Quantitative Electroencephalography (qEEG) or 'Brain Mapping' with source localisation is a technique in which the electrical brain activity is measured digitally. Using this technique, researchers are able to interpret how and which areas of the brain work together. The qEEG procedure involves the use of a 19 or more electrode EEG cap. Electrode gel is used to ensure that each electrode has optimal contact with the skin. But recently dry (gel-less) electrodes are being developed. The placement of the cap and electrode takes approximately 10 minutes followed by 10 minutes recording, as to obtain a minimum of 5 minutes of qualitatively good data. Before the procedure, patients are asked not to use hair gel, spray or conditioner. They are also asked not to consume alcohol, coffee or other stimulants.
The qEEG provides critical information about the electrical activity and connectivity in the brain and can be compared to a normative database, i.e it can tell whether the activity and connectivity of your brain is normal or deviates from the norm. this can signal pathological activity or a compensation mechanism. The qEEG is essential to determine where to apply the stimulation and what technique to use. Therefore, everybody who participates in a study in BRAI3N will undergo a qEEG before treatments are initialised and also at the end of the treatment so we can evaluate whether the treatment delivers what it should do, i.e. normalise brain activity.
HRV is a measurement of the heart rhythm by means of 2 electrodes that are placed on the chest. This happens during the qEEG recording allowing researchers to track the influence of brain activity on the autonomic nervous system and vice versa. The autonomic nervous system is responsible for control of a large number of unconsciously directed functions such as breathing, digestion and heart rate. it consists of two components, a sympathetic (fight or flight) component and a parasympathetic (rest, digest, restore) component, which should be in balance.
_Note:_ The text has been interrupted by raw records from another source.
Lemma walk_ok segs stack stack' :
  Forall (Forall (fun b => b <> slash)) segs -> Forall comp_ok stack ->
  walk segs stack = Some stack' -> Forall comp_ok stack'.
Proof.
  revert stack. induction segs as [|seg segs IH]; intros stack Hs Hst; cbn [walk].
  { by intros [= <-]. }
  apply Forall_cons_1 in Hs as [Hseg Hs]. destruct (_ || _); [by apply IH|].
  case_bool_decide.
  { apply IH; [done|]. destruct stack as [|c stack _] using rev_ind; [done|].
    rewrite removelast_last. by apply Forall_app in Hst as [? _]. }
  destruct (tmp_norm_component seg) as [comp|] eqn:E; cbn [mbind option_bind]; [|done].
  apply norm_component_props in E as (H1 & H2 & H3). apply IH; [done|].
  apply Forall_app; split; [done|]. constructor; [|done]. split; [|auto].
  by destruct comp; [cbn in H1; lia|].
Qed.

Lemma split_slash_ok l : Forall (Forall (fun b => b <> slash)) (split_slash l).
Proof.
  induction l as [|b l IH]; cbn; [repeat constructor|].
  destruct (Z.eqb_spec b slash); [by constructor|].
  destruct (split_slash l) as [|seg segs]; [by repeat constructor|].
  apply Forall_cons_1 in IH as [H1 H2]. by repeat constructor.
Qed.

(** Room for a separator is needed only before a component that follows another one. *)
Definition needs_sep (bytes : list Z) : bool :=
  match bytes with [] => false | b :: _ => negb (b =? slash) end.
Definition sep_len (bytes out : list Z) : nat :=
  if (1 <? length out)%nat && needs_sep bytes then 1 else 0.
Definition room (bytes out : list Z) (max : nat) : Prop :=
  (length out + sep_len bytes out + length bytes <= max)%nat.

Lemma length_pop out : (length (pop_component out) <= length out)%nat.
Proof. unfold pop_component. destruct (_ <? _)%nat; [|done]. rewrite length_take. lia. Qed.

(** What follows a segment is empty or starts with a slash, so it needs no separator. *)
Lemma room_rest rest out max :
  rest = [] \/ (exists r, rest = slash :: r) -> (length out + length rest <= max)%nat -> room rest out max.
Proof.
  unfold room, sep_len. intros Hr H.
  assert (needs_sep rest = false) as -> by (by destruct Hr as [->|[r ->]]).
  rewrite andb_false_r. lia.
Qed.

Lemma length_render cs : Forall comp_ok cs -> cs <> [] -> (1 < length (render cs))%nat.
Proof.
  intros H Hne. destruct cs as [|c cs _] using rev_ind; [done|].
  apply Forall_app in H as [_ Hc]. apply Forall_cons_1 in Hc as [Hc _].
  rewrite render_snoc, length_app. pose proof (comp_ok_nonempty _ Hc). cbn. lia.
Qed.

(** Appending a component, with its separator, to the printed stack. *)
Lemma render_append stack comp :
  Forall comp_ok stack ->
  (if (1 <? length (render stack))%nat then render stack ++ [slash] else render stack) ++ comp
  = render (stack ++ [comp]).
Proof.
  intros H. rewrite render_snoc. destruct stack as [|c stack]; [done|].
  pose proof (length_render (c :: stack) H ltac:(done)) as Hl.
  rewrite (proj2 (Nat.ltb_lt _ _) Hl). rewrite <- app_assoc. done.
Qed.

Lemma removelast_ok (stack : list (list Z)) : Forall comp_ok stack -> Forall comp_ok (removelast stack).
Proof.
  destruct stack as [|c stack _] using rev_ind; [done|].
  rewrite removelast_last. by intros [? _]%Forall_app.
Qed.

Lemma norm_component_ok seg comp :
  Forall (fun b => b <> slash) seg -> tmp_norm_component seg = Some comp -> comp_ok comp.
Proof.
  intros Hs E. apply norm_component_props in E as (H1 & _ & H3).
  split; [|auto]. destruct comp; [cbn in H1; lia|done].
Qed.

Lemma normalize_loop_walk fuel bytes stack max :
  (length bytes < fuel)%nat -> Forall comp_ok stack -> room bytes (render stack) max ->
  normalize_loop fuel bytes (render stack) max = render <$> walk (split_slash bytes) stack.
Proof.
  revert bytes stack. induction fuel as [|fuel IH]; intros bytes stack Hf Hst Hroom; [lia|].
  destruct bytes as [|b bytes]; [done|]. cbn [normalize_loop].
  destruct (Z.eqb_spec b slash) as [->|Hb].
  { rewrite IH; [done|cbn in Hf; lia|done|].
    unfold room, sep_len in *. cbn [needs_sep length] in Hroom.
    destruct (_ && needs_sep bytes); lia. }
  destruct (next_segment (b :: bytes)) as [seg rest] eqn:En.
  assert (Hne : seg <> []).
  { cbn in En. destruct (Z.eqb_spec b slash); [done|]. destruct (next_segment bytes). by inv En. }
  destruct (next_segment_spec _ _ _ En) as (Hl & Hseg & Hrest & ->).
  assert (Hlen : length (b :: bytes) = (length seg + length rest)%nat) by (rewrite Hl; apply length_app).
  assert (Hseg0 : (0 < length seg)%nat) by (destruct seg; [done|cbn; lia]).
  (* the rest of the loop sees the remaining segments *)
  assert (Hcont : forall stack', Forall comp_ok stack' ->
            (length (render stack') + length rest <= max)%nat ->
            normalize_loop fuel rest (render stack') max
            = render <$> walk (match rest with [] => [] | _ :: r => split_slash r end) stack').
  { intros stack' Hst' Hle. rewrite IH; [|lia|done|by apply room_rest].
    destruct Hrest as [->|[r ->]]; done. }
  unfold room, sep_len in Hroom. cbn [needs_sep] in Hroom.
  rewrite (proj2 (Z.eqb_neq _ _) Hb), andb_true_r, Hlen in Hroom.
  cbn [walk]. rewrite (bool_decide_eq_false_2 (seg = [])) by done. cbn [orb].
  case_bool_decide; [apply Hcont; [done|lia]|].
  case_bool_decide.
  { rewrite pop_render by done. apply Hcont; [by apply removelast_ok|].
    rewrite <- pop_render by done. pose proof (length_pop (render stack)). lia. }
  destruct (tmp_norm_component seg) as [comp|] eqn:Ec; cbn [mbind option_bind]; [|done].
  destruct (norm_component_props _ _ Ec) as (Hc1 & _ & _).
  pose proof (norm_component_ok _ _ Hseg Ec) as Hcok.
  rewrite <- Hcont.
  2:{ apply Forall_app; auto. }
  2:{ rewrite <- render_append by done. rewrite length_app.
      destruct (_ <? _)%nat; [rewrite length_app; cbn|]; lia. }
  rewrite <- render_append by done. destruct (Nat.ltb_spec 1 (length (render stack))).
  - destruct (Nat.ltb_spec max (length (render stack) + 1)); [lia|]. cbn [mbind option_bind].
    destruct (Nat.ltb_spec max (length (render stack ++ [slash]) + length comp)) as [Hx|]; [|done].
    rewrite length_app in Hx. cbn in Hx. lia.
  - cbn [mbind option_bind].
    destruct (Nat.ltb_spec max (length (render stack) + length comp)); [lia|done].
Qed.

Lemma normalize_eq path max :
  (0 < max)%nat -> (length path <= max)%nat -> tmp_normalize path max = canonical path.
Proof.
  intros Hm Hl. unfold tmp_normalize, canonical.
  destruct (Nat.eqb_spec max 0); [lia|]. rewrite orb_false_r.
  case_bool_decide as Hh; cbn [negb]; [|done].
  destruct path as [|b path]; [done|]. cbn [tail].
  change [slash] with (render []). cbn in Hl.
  apply normalize_loop_walk; [cbn; lia|constructor|].
  unfold room, sep_len. cbn. lia.
Qed.

(** on every path a request can carry (at most [max] bytes), the buffer-based normaliser
    computes what the reference does: the components are folded over a stack, [""] and ["."]
    skipped, [".."] popping (at the root, nothing), every other one checked against the 8.3
    form; the result is the printed stack, and a relative path or a bad component fails. The
    buffer never overflows. *)
Theorem tmp_normalize_canonical path max :
  (0 < max)%nat -> (length path <= max)%nat -> tmp_normalize path max = canonical path.
Proof. apply normalize_eq. Qed.

Lemma tmp_normalize_canonical_witness :
  tmp_normalize [47; 97; 47; 46; 46; 47; 98; 46; 116; 47; 47; 46] 96 = Some [47; 98; 46; 116] /\
  canonical [47; 97; 47; 46; 46; 47; 98; 46; 116; 47; 47; 46] = Some [47; 98; 46; 116].
Proof.
  assert (E : tmp_normalize [47; 97; 47; 46; 46; 47; 98; 46; 116; 47; 47; 46] 96 = Some [47; 98; 46; 116])
    by (vm_compute; reflexivity).
  split; [exact E|]. rewrite <- (tmp_normalize_canonical _ 96); [exact E|lia|cbn; lia].
Defined.

(** ** The tree

    The tree a state represents maps each path to whether it is a directory. *)

Definition node_binding (nd : TmpNode) : option (list Z * bool) :=
  if used nd then Some (node_path nd, is_dir nd) else None.
Definition tree (s : tmpfs) : gmap (list Z) bool := slot_map node_binding (TMP_NODES s).

(** [q] is the entry [c] of the directory [p]. *)
Definition child_of (q p : list Z) : Prop :=
  exists cs c, Forall comp_ok cs /\ comp_ok c /\ p = render cs /\ q = render (cs ++ [c]).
When someone is stressed, his/her sympathetic nervous system becomes more active. The body is getting ready to "fight or flee". The breathing and the heart rate are faster, the pupils dilate. This is an evolutionary system and it protects us from danger. For example, how you would react when you are being chased by a hungry bear? The chance that you will encounter a bear today is quite small, but our body does not distinguish between seeing a bear or be overloaded with work, and noise.
Sometimes we are unable to 'relax' because the stress 'network' in our brain remains hyperactivate. A HRV measurement gives us an idea about the parasympathetic nervous system (rest, digest and restore) and indirectly about the sympathetic (fight, flight) system. As such it gives an idea about the balance between the sympathetic and parasympathetic activity at rest.
Functional Magnetic Resonance Imaging (fMRI) is an imaging method for brain activity based on oxygen levels in the brain (BOLD activity). There are two forms of fMRI, evoked fMRI and resting state fMRI.
During the evoked fMRI procedure the researcher may ask you to complete a task, such as counting, listening to sound, music or watching a show or stimulating a painful area. This allows the researchers to associate brain activity with a related task or sensory stimulus.
During resting state fMRI no specific task needs to be done. The fMRI will be performed while you are quietly lying in the MRI machine.
Magnetic Resonance Imaging (MRI) is an imaging method that is more sensitive than RX or CT scans to take a picture of your brain. The patient lays on a table which moves slowly into a “tunnel” or "tube". During the investigation, the MR-unit makes a loud noise but is completely painless and harmless. MR brain research sometimes utilises a contrast dye to obtain a better understanding of the region of interest. Depending on the body part, an MR-research session takes approximately 15 to 45 minutes.
Structural MRI, in contrast to routine MRI, quantifies structure of your brain. The brain consists of grey matter (= cells) and white matter (= fibres). Both grey and white matter can be quantified to see whether they are normal in size and volume. This can correlate with specific brain functions.
The technique is complementary to qEEG and fMRI, both techniques which look at function in contrast to structure.